Is it really more blessed to give than to receive?
Something happens when we think of others first. Extend our gifts, our time. A little bit of ourselves.
I’m thinking of my social media friends, who labored on behalf of their companies to raise much-needed funds for local and national research.
I’m thinking of heart and stroke victims affected by these top killers in America.
I’m thinking of 5,000 walkers who got out of bed on a freezing November morning to come downtown and bring hope for our community.
Giving back. Isn’t this the best way to celebrate the life we’ve been given?

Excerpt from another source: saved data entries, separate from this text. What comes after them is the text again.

(** [list(da.coords)] for the DataArray [da] that [ds.data_vars.items()]
    yields for a variable: xarray builds it by going through the
    dataset's own variables in their order and keeping the coordinates
    whose axes are axes of the variable.  The result follows the order of
    the dataset's coordinates, not the order of the variable's axes. *)
Definition da_coords (d : Dataset) (v : DataVar) : list string :=
  filter (fun c => Dict.mem c (v_dims v)) (Dict.keys (coords d)).

(** [ds[name] = values] through a view ([ds[name][:] = ...]): the
    variable keeps its axes. *)
Definition setvalues (d : Dataset) (k : string) (a : ndarray) : Dataset :=
  match Dict.get (data_vars d) k with
  | Some v => mk_ds (Dict.set (data_vars d) k (mk_var (v_dims v) a))
                (coords d)
  | None => d
  end.

(** Position of a label in a coordinate ([.loc] lookup). *)
Fixpoint label_index (l : label) (ls : list label) : option nat :=
  match ls with
  | [] => None
  | l' :: ls' =>
      if label_eqb l l' then Some 0
      else option_map S (label_index l ls')
  end.

End Xr.

Import Xr.

(* ================================================================== *)
(** ** tensorpack/coupled.py *)

(** [xr_unfold(data, mode)]: the unfoldings along [mode] of the variables
    that have it, side by side.  The axis handed to [tl.unfold] is the
    position of [mode] in [list(da.coords)]. *)
Definition xr_unfold (data : Dataset) (mode : string) : result ndarray :=
  arrs <- foldM
            (fun arrs kv =>
               let da := snd kv in
               if Dict.mem mode (da_coords data da)
               then u <- Tl.unfold (v_values da)
                           (Dict.index mode (da_coords data da)) ;;
                    Ok (arrs ++ [u])
               else Ok arrs)
            (data_vars data) [] ;;
  concatenate1 arrs.

(** Entry-wise [tRecon * tMask - tIn]. *)
Fixpoint masked_diff (recon tin : list float) : list float :=
  match recon, tin with
  | r :: recon', t :: tin' =>
      (r * of_bool (isfinite t) - nan_to_num1 t)%float
        :: masked_diff recon' tin'
  | _, _ => []
  end.

(** [calcR2X_TnB(tIn, tRecon)]: numerator and denominator of R2X.  The
    two arrays have the same shape in every state the class builds;
    numpy's broadcasting of unequal shapes is not modelled and is reported
    as ValueError. *)
Definition calcR2X_TnB (tIn tRecon : ndarray) : result (float * float) :=
  if shape_eqb (shape tIn) (shape tRecon)
  then Ok (sq (norm (masked_diff (data tRecon) (data tIn))),
           sq (norm (data (nan_to_num tIn))))
  else Raise ValueError.

(** The object: the factor state [self.x] (factor matrices ["#" + axis] and
    the weight matrix ["*Weight"]), the dataset, the rank, the axes of
    every variable and the cache of unfoldings. *)
Record CoupledTensor : Type :=
  mk_ct { self_x : Dataset;
          self_data : Dataset;
          self_rank : Z;
          self_dims : Dict.dict (list string);
          self_unfold : Dict.dict ndarray }.

(** The values of [np.arange(1, rank + 1)]; none when [rank] is
    negative. *)
Definition arange1 (rank : Z) : list Z :=
  map Z.of_nat (seq 1 (Z.to_nat rank)).

(** [np.arange(1, rank + 1)]: an array of [rank] 64-bit integers, which
    numpy refuses with ValueError when it exceeds [max_intp] bytes. *)
Definition arange1_Z (rank : Z) : result (list Z) :=
  if (8 * rank <=? max_intp)%Z then Ok (arange1 rank) else Raise ValueError.

(** [CoupledTensor.__init__(data, rank)] *)
Definition __init__ (data : Dataset) (rank : Z) : result CoupledTensor :=
  let ncoords := coords data in
  comp <- arange1_Z rank ;;
  let ncoords := Dict.set ncoords "*Component" (map LInt comp) in
  let ncoords :=
    Dict.set ncoords "*Data" (map LStr (Dict.keys (data_vars data))) in
  ndata <- foldM
             (fun ndata dn =>
                o <- ones_Z (snd dn) rank ;;
                Ok (Dict.set ndata (String "#" (fst dn))
                      (mk_var [fst dn; "*Component"%string] o)))
             (ds_dims data) [] ;;
  w <- ones_Z (length (data_vars data)) rank ;;
  let ndata :=
    Dict.set ndata "*Weight" (mk_var ["*Data"; "*Component"]%string w) in
  x <- Dataset_new ndata ncoords ;;
  let dims := map (fun kv => (fst kv, v_dims (snd kv))) (data_vars data) in
  unf <- mapM (fun mmode => u <- xr_unfold data mmode ;; Ok (mmode, u))
           (Dict.keys (coords data)) ;;
  Ok (mk_ct x data rank dims unf).

(** [self.x["*Weight"].loc[dvars, :].to_numpy()] *)
Definition weight_row (x : Dataset) (dvars : string) : result (list float) :=
  w <- getvar x "*Weight" ;;
  ls <- getcoord x (nth 0 (v_dims w) ""%string) ;;
  match label_index (LStr dvars) ls with
  | Some i => Ok (row (ncols (v_values w)) (data (v_values w)) i)
  | None => Raise KeyError
  end.

(** [self.x["#" + mmode].to_numpy()] *)
Definition factor (x : Dataset) (mmode : string) : result ndarray :=
  v <- getvar x (String "#" mmode) ;; Ok (v_values v).

(** [to_CPTensor(dvars)] *)
Definition to_CPTensor (self : CoupledTensor) (dvars : string)
  : result Tl.CPTensor :=
  assert (Dict.mem dvars (Dict.keys (self_dims self))) ;;;
  w <- weight_row (self_x self) dvars ;;
  ds <- Dict.getitem (self_dims self) dvars ;;
  fs <- mapM (factor (self_x self)) ds ;;
  Tl.mk_CPTensor w fs.

(** The pair computed for one variable:
    [calcR2X_TnB(self.data[dvars].to_numpy(),
                 self.to_CPTensor(dvars).to_tensor())]. *)
Definition TnB_of (self : CoupledTensor) (dvars : string)
  : result (float * float) :=
  v <- getvar (self_data self) dvars ;;
  cp <- to_CPTensor self dvars ;;
  t <- Tl.to_tensor cp ;;
  calcR2X_TnB (v_values v) t.

(** [calcR2X(dvars=None)].  Without a variable the two accumulators start
    as Python floats; they become numpy scalars with the first variable
    added, so that the final division raises ZeroDivisionError only when
    there is no variable at all and follows IEEE-754 otherwise. *)
Definition calcR2X (self : CoupledTensor) (dvars : option string)
  : result float :=
  match dvars with
  | None =>
      tb <- foldM
              (fun acc dv =>
                 p <- TnB_of self dv ;;
                 Ok ((fst acc + fst p)%float, (snd acc + snd p)%float))
              (Dict.keys (self_dims self)) (0%float, 0%float) ;;
      match self_dims self with
      | [] => Raise ZeroDivisionError
      | _ => Ok (1 - fst tb / snd tb)%float
      end
  | Some dv =>
      assert (Dict.mem dv (Dict.keys (self_dims self))) ;;;
      p <- TnB_of self dv ;;
      Ok (1 - fst p / snd p)%float
  end.
Definition analyze_slb_relevance (story : Story) (st : session_state) : relevance :=
  let text := search_text story in
  if (2 <=? high_count story st) || contains "slb" text || contains "schlumberger" text
  then High
  else if (1 <=? high_count story st) || (2 <=? moderate_count story st)
  then Moderate
  else if (1 <=? moderate_count story st) || (1 <=? relevant_count story st)
  then Relevant
  else Low.

(** The ladder read with counts of distinct keywords: the number of
    different lowercase keywords of the tier that occur in the text. *)
Definition distinct_in (keywords : list string) (text : string) : nat :=
  List.length (nodup string_dec (filter (fun keyword => contains keyword text) keywords)).

Definition classify_distinct (story : Story) (st : session_state) : relevance :=
  let text := search_text story in
  let hc := distinct_in (map lower (high_keywords st)) text in
  let mc := distinct_in (map lower (moderate_keywords st)) text in
  let rc := distinct_in (map lower (relevant_keywords st)) text in
  if (2 <=? hc) || contains "slb" text || contains "schlumberger" text then High
  else if (1 <=? hc) || (2 <=? mc) then Moderate
  else if (1 <=? mc) || (1 <=? rc) then Relevant
  else Low.

(* ================================================================= *)
(** ** create_editorial_summary *)

(** The [for sentence in sentences] loop with its [break]. *)
Fixpoint accumulate (sentences : list string) (char_count : nat)
    (summary_parts : list string) : list string :=
  match sentences with
  | [] => summary_parts
  | sentence :: rest =>
      if 250 <? char_count + String.length sentence then summary_parts
      else accumulate rest (char_count + String.length sentence)
                      (summary_parts ++ [strip sentence])
  end.

(** [if not summary.endswith(('.', '!', '?')): summary += '.'] *)
Definition ensure_terminal (summary : string) : string :=
  if endswith_terminal summary then summary else summary +++ ".".

(** The value of [summary] when the formatted string is built. *)
Definition summary_of (description : string) : string :=
  if 300 <? String.length description then
    ensure_terminal (String.concat ". " (accumulate (re_split description) 0 []))
  else
    ensure_terminal (strip description).

Definition create_editorial_summary (story : Story) : string :=
  summary_of (description story) +++ " | " +++ date story +++ " | Upstream".

(** Total length of a list of sentences. *)
Definition total_length (l : list string) : nat :=
  list_sum (map String.length l).

(* ================================================================= *)
(** ** main: processing and ordering *)

Record ProcessedStory : Type := mkProcessed {
  Title : string;
  Relevance : relevance;
  Editorial_Summary : string;
  Date : string;
  Author : string;
  Categories : string;
  Link : string
}.

Definition process (st : session_state) (story : Story) : ProcessedStory :=
  {| Title := title story;
     Relevance := analyze_slb_relevance story st;
     Editorial_Summary := create_editorial_summary story;
     Date := date story;
     Author := author story;
     Categories := categories story;
     Link := link story |}.

(** [stories[:max_stories]] followed by the loop filling [processed_stories]. *)
Definition processed_stories (st : session_state) (max_stories : nat)
    (stories : list Story) : list ProcessedStory :=
  map (process st) (firstn max_stories stories).

(** [relevance_order = {'High': 0, 'Moderate': 1, 'Relevant': 2, 'Low': 3}] *)
Definition relevance_order (r : relevance) : nat :=
  match r with
  | High => 0
  | Moderate => 1
  | Relevant => 2
  | Low => 3
  end.

Definition sort_order (p : ProcessedStory) : nat := relevance_order (Relevance p).

(** [df.sort_values('sort_order')] with the default [kind='quicksort']: the
    rows of [df'] are the rows of [df], in ascending order of the column.
    pandas promises the order of rows with equal keys only for
    [kind='mergesort'] and [kind='stable']. *)
Definition sort_values (df df' : list ProcessedStory) : Prop :=
  Permutation df df' /\
  StronglySorted (fun a b => sort_order a <= sort_order b) df'.

(** The sorted DataFrame [df] of [main], on which the metrics are taken and
    from which the relevance filter then selects the rows of the table;
    there is none unless [parse_rss_content] returned a non-empty list
    ([if stories:]). *)
Definition main (st : session_state) (max_stories : nat)
    (xml_content : xml_result) (df : list ProcessedStory) : Prop :=
  let stories := parse_rss_content xml_content in
  stories <> [] /\ sort_values (processed_stories st max_stories stories) df.
Definition totalTransactions (filtered : list Transaction) : nat :=
  count_ids filtered.

Definition avgValue (filtered : list Transaction) : float :=
  guarded_avg (totalSales filtered) (totalTransactions filtered).

(** Line 78. *)
Definition timeSlots : list string := ["Morning"; "Afternoon"; "Night"].

(** [filtered.filter(d => d.Time_of_Day === slot)] *)
Definition in_slot (slot : string) (rows : list Transaction)
  : list Transaction :=
  List.filter (fun d => strict_eq (Time_of_Day d) (VStr slot)) rows.

(** An entry [{ Time_of_Day, Sales }] of [salesByTime]; its first field
    is called [slot_name] here, [Time_of_Day] being the field of
    [Transaction]. *)
Record SlotSales := { slot_name : string; Sales : float }.

(** Lines 79-84. *)
Definition salesByTime (filtered : list Transaction) : list SlotSales :=
  map (fun slot =>
         let slotSales := sum_sales (in_slot slot filtered) in
         {| slot_name := slot; Sales := round2 slotSales |})
    timeSlots.

(** Line 87: [(a, b) => b.Sales - a.Sales] is positive. *)
Definition after_sales (a b : SlotSales) : bool :=
  (zero <? Sales b - Sales a)%float.

(** Lines 86-89, on any array of entries. *)
Definition peak_of (entries : list SlotSales) : value :=
  let sorted := js_sort after_sales entries in
  match sorted with
  | e :: _ => js_or (VStr (slot_name e)) (VStr "-")
  | [] => VStr "-"
  end.

Definition peakTime (filtered : list Transaction) : value :=
  peak_of (salesByTime filtered).

(** An entry [{ name, total }] of a ranking. *)
Record Ranked := { name : value; total : float }.

(** Line 95: [map.set(r.coffee_name, (map.get(r.coffee_name) || 0) +
    r.sales)] *)
Definition group_step (m : js_map) (r : Transaction) : js_map :=
  let old := match map_get m (coffee_name r) with
             | Some x => num_or x zero
             | None => zero
             end in
  map_set m (coffee_name r) (old + sales r)%float.

(** Lines 93-96: the [Map] of summed sales per coffee name. *)
Definition group_sales (rows : list Transaction) : js_map :=
  fold_left group_step rows [].

(** Line 99: [(a, b) => b.total - a.total] is positive. *)
Definition after_total (a b : Ranked) : bool :=
  (zero <? total b - total a)%float.

(** Line 98: [([name, total]) => ({ name, total: Number(total.toFixed(2)) })]
    over [Array.from(map.entries())]. *)
Definition rounded_entries (m : js_map) : list Ranked :=
  map (fun '(name, total) => {| name := name; total := round2 total |}) m.

(** Lines 97-99: the entries, rounded, then sorted. *)
Definition ranking (rows : list Transaction) : list Ranked :=
  js_sort after_total (rounded_entries (group_sales rows)).

(** Lines 92-101. *)
Definition top3Overall (filtered : list Transaction) : list Ranked :=
  firstn 3 (ranking filtered).

(** Lines 104-118: [top3BySlot[slot]]. *)
Definition top3BySlot (filtered : list Transaction) (slot : string)
  : list Ranked :=
  firstn 3 (ranking (in_slot slot filtered)).
(** * ocralign: the PDF page pipeline of [ocralign/ocr.py]

    A shallow embedding of [write_to_txt], [_page_to_pil_image] and
    [process_pdf], with the properties of the page pipeline proved about
    that embedding.

    Conventions of the embedding.
    - A Python [str] is a [string]; each character stands for one code
      point below 256.
    - A Python [float] is an IEEE binary64 number, a [spec_float] with
      the operations of precision 53 and exponent bound 1024.
    - A call that may raise returns an [Outcome]: a value or the raised
      exception object.
    - The libraries the module calls (PyMuPDF, PIL, the recogniser of
      [ocralign.tess_align], the file system behind [open]) are the fields
      of a [World]; they are deterministic functions of their arguments.
    - What the module changes outside itself is the [Sys] state: the files
      on disk, the records the logger produces at the level the module
      configures, and the number of [doc.close()] calls made. *)

From Stdlib Require Import String Ascii DecimalString ZArith QArith Qround List Lia.
From Stdlib Require Import SpecFloat.
From Stdlib.Strings Require Import Byte.
From stdpp Require Import gmap strings.

Local Open Scope string_scope.
Local Open Scope nat_scope.

(** ** Python strings *)

Module PyStr.

(** The line feed written [\n] in the source. *)
Definition LF : string := String (ascii_of_nat 10) EmptyString.

(** [str(n)] for a non-negative [int], as an f-string field prints it. *)
Definition str_of_int (n : nat) : string :=
  NilZero.string_of_uint (Nat.to_uint n).

(** [c.isspace()] on the code points below 256: the ASCII controls
    [\t \n \v \f \r], the separators [0x1c .. 0x1f], the space, NEL
    ([0x85]) and the no-break space ([0xa0]). *)
Definition isspace (c : ascii) : bool :=
  let n := nat_of_ascii c in
  ((9 <=? n) && (n <=? 13)) || ((28 <=? n) && (n <=? 32))
  || (n =? 133) || (n =? 160).

(** [s.lstrip()] *)
Fixpoint lstrip (s : string) : string :=
  match s with
  | EmptyString => EmptyString
  | String c rest => if isspace c then lstrip rest else s
  end.

(** [s.rstrip()] *)
Fixpoint rstrip (s : string) : string :=
  match s with
  | EmptyString => EmptyString
  | String c rest =>
      match rstrip rest with
      | EmptyString => if isspace c then EmptyString else String c EmptyString
      | kept => String c kept
      end
  end.

(** [s.strip()]: the slice between the first and the last character
    that is not whitespace. *)
Definition strip (s : string) : string := rstrip (lstrip s).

*MedCost, which administers self-funded health plans for employers in NC, SC and VA, has long embraced a culture of generosity, both to employees and as a corporate citizen.
Greg Bray, MedCost CFO with Allison Brashear, MD, Walk Co-Chairs
**Employees donated to the manager they wanted to see wear an embarrassing costume on the day of the walk. Michael Berwanger (below) was one of the “winners.”